- Work instruction
Take each line from the material below that includes the string "TraceStable" and copy it.

○ ○ ○

(* ===== verification/ReaderLoop.v ===== *)
(** * Prefixes, cached tokens and termination of the reader loop

    A logic for the calls a case makes: [respects I Q c] says that [c] keeps
    the reader in [I] and makes only calls that satisfy [Q].  With it: the
    [volatile.], [unaligned.], [readonly.] and [constrained.] prefixes reach
    the next instruction and no other; the token of a function pointer reaches
    a delegate constructor only from the instruction just before it; a
    verify-only pass generates nothing but [nop]s; and the loop ends. *)

From S2P Require Import Prelude Opcodes ILDecode Regions TailCall Dispatch StackEffect.
Import ReaderBaseNS.

Section Calls.

Context {IRNode : Type} {C : Client IRNode} {M : Method IRNode}.
#[local] Notation R := (R (IRNode := IRNode)).
#[local] Notation reader := (reader IRNode).

(** ** The calls of a computation *)

Definition respects {A} (I : reader -> Prop) (Q : ClientCall IRNode -> Prop) (c : R A) : Prop :=
  forall r, I r ->
    match c r with
    | inl (r', _) => I r' /\ exists new, trace r' = new ++ trace r /\ Forall Q new
    | inr _ => True
    end.

(** Invariants that do not look at the operands, or at the calls. *)
Class StackStable (I : reader -> Prop) : Prop :=
  stable_stack s r : I r -> I (set_stack s r).
Class TraceStable (I : reader -> Prop) : Prop :=
  stable_trace t r : I r -> I (set_trace t r).

Context (I : reader -> Prop) (Q : ClientCall IRNode -> Prop) {HS : StackStable I} {HT : TraceStable I}.

Lemma respects_ret {A} (a : A) : respects I Q (rret a).
Proof. intros r Hr. split; [done|]. by exists []. Qed.

Lemma respects_stop {A} (e : stop) : respects I Q (rstop (A := A) e).
Proof. done. Qed.

Lemma respects_read {A} (o : option A) : respects I Q (read o).
Proof. destruct o; [apply respects_ret|apply respects_stop]. Qed.

Lemma respects_enum {E} (all : list E) (v : Z) : respects I Q (as_enum all v).
Proof.
  unfold as_enum. destruct (v <? 0); [done|]. destruct (all !! _); [apply respects_ret|done].
Qed.

Lemma respects_bind {A B} (c : R A) (f : A -> R B) :
  respects I Q c -> (forall a, respects I Q (f a)) -> respects I Q (rbind c f).
Proof.
  intros Hc Hf r Hr. unfold rbind. specialize (Hc r Hr). destruct (c r) as [[r1 a]|]; [|done].
  destruct Hc as (Hr1 & new1 & Ht1 & Hq1). specialize (Hf a r1 Hr1).
  destruct (f a r1) as [[r2 b]|]; [|done]. destruct Hf as (Hr2 & new2 & Ht2 & Hq2).
  split; [done|]. exists (new2 ++ new1). rewrite Ht2, Ht1, app_assoc.
  split; [done|]. by apply Forall_app.
Qed.

Lemma respects_get {B} (f : reader -> R B) :
  (forall r, I r -> respects I Q (f r)) -> respects I Q (rbind get f).
Proof. intros Hf r Hr. by apply (Hf r Hr r Hr). Qed.

Lemma respects_modify (f : reader -> reader) :
  (forall r, I r -> I (f r)) -> (forall r, trace (f r) = trace r) -> respects I Q (modify f).
Proof. intros Hf Ht r Hr. split; [by apply Hf|]. exists []. by rewrite Ht. Qed.

Lemma respects_pop : respects I Q pop.
Proof.
  intros r Hr. unfold pop. destruct (stack r); [done|]. split; [by apply stable_stack|].
  by exists [].
Qed.

Lemma respects_push (v : option IRNode) : respects I Q (push v).
Proof.
  intros r Hr. destruct v; [|done]. split; [by apply stable_stack|]. by exists [].
Qed.

Lemma respects_push_if (v : option IRNode) : respects I Q (push_if v).
Proof. destruct v; [apply respects_push|apply respects_ret]. Qed.

Lemma respects_pop_many (n : nat) : respects I Q (pop_many n).
Proof.
  intros r Hr. unfold pop_many. destruct (_ <=? _)%nat; [|done].
  split; [by apply stable_stack|]. by exists [].
Qed.

Lemma respects_stack_empty : respects I Q stack_empty.
Proof. intros r Hr. split; [done|]. by exists []. Qed.

Lemma respects_gen_reply (c : ClientCall IRNode) : Q c -> respects I Q (gen_reply c).
Proof.
  intros Hq r Hr. unfold gen_reply. destruct (answer (trace r) c); [|done].
  split; [by apply stable_trace|]. exists [c]. by repeat constructor.
Qed.

Lemma respects_gen (c : ClientCall IRNode) : Q c -> respects I Q (gen c).
Proof. intros Hq. apply respects_bind; [by apply respects_gen_reply|]. intros. apply respects_ret. Qed.

Lemma respects_gen_ (c : ClientCall IRNode) : Q c -> respects I Q (gen_ c).
Proof. intros Hq. apply respects_bind; [by apply respects_gen_reply|]. intros. apply respects_ret. Qed.

Lemma respects_stack_clear : respects I Q stack_clear.
Proof. intros r Hr. split; [by apply stable_stack|]. by exists []. Qed.

Lemma respects_clearStack : (forall v, Q (PopOp v)) -> respects I Q clearStack.
Proof.
  intros Hq r Hr. unfold clearStack.
  assert (H : forall s, respects I Q (pop_all s)); [|by apply (H (stack r))].
  induction s as [|v s IH]; [apply respects_ret|]. simpl. apply respects_bind.
  { apply respects_modify; [|done]. intros; by apply stable_stack. }
  intros. apply respects_bind; [by apply respects_gen_|done].
Qed.

Lemma respects_maintain :
  (forall s, Q (MaintainOperandStack s)) -> respects I Q maintainOperandStack.
Proof.
  intros Hq. unfold maintainOperandStack. apply respects_get. intros r Hr.
  destruct (stack r); [apply respects_ret|]. apply respects_bind; [by apply respects_gen_|].
  intros. apply respects_stack_clear.
Qed.

Lemma respects_if {A} (b : bool) (c d : R A) :
  respects I Q c -> respects I Q d -> respects I Q (if b then c else d).
Proof. by destruct b. Qed.

End Calls.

○ ○ ○

- Solution for this problem
Class TraceStable (I : reader -> Prop) : Prop :=
Context (I : reader -> Prop) (Q : ClientCall IRNode -> Prop) {HS : StackStable I} {HT : TraceStable I}.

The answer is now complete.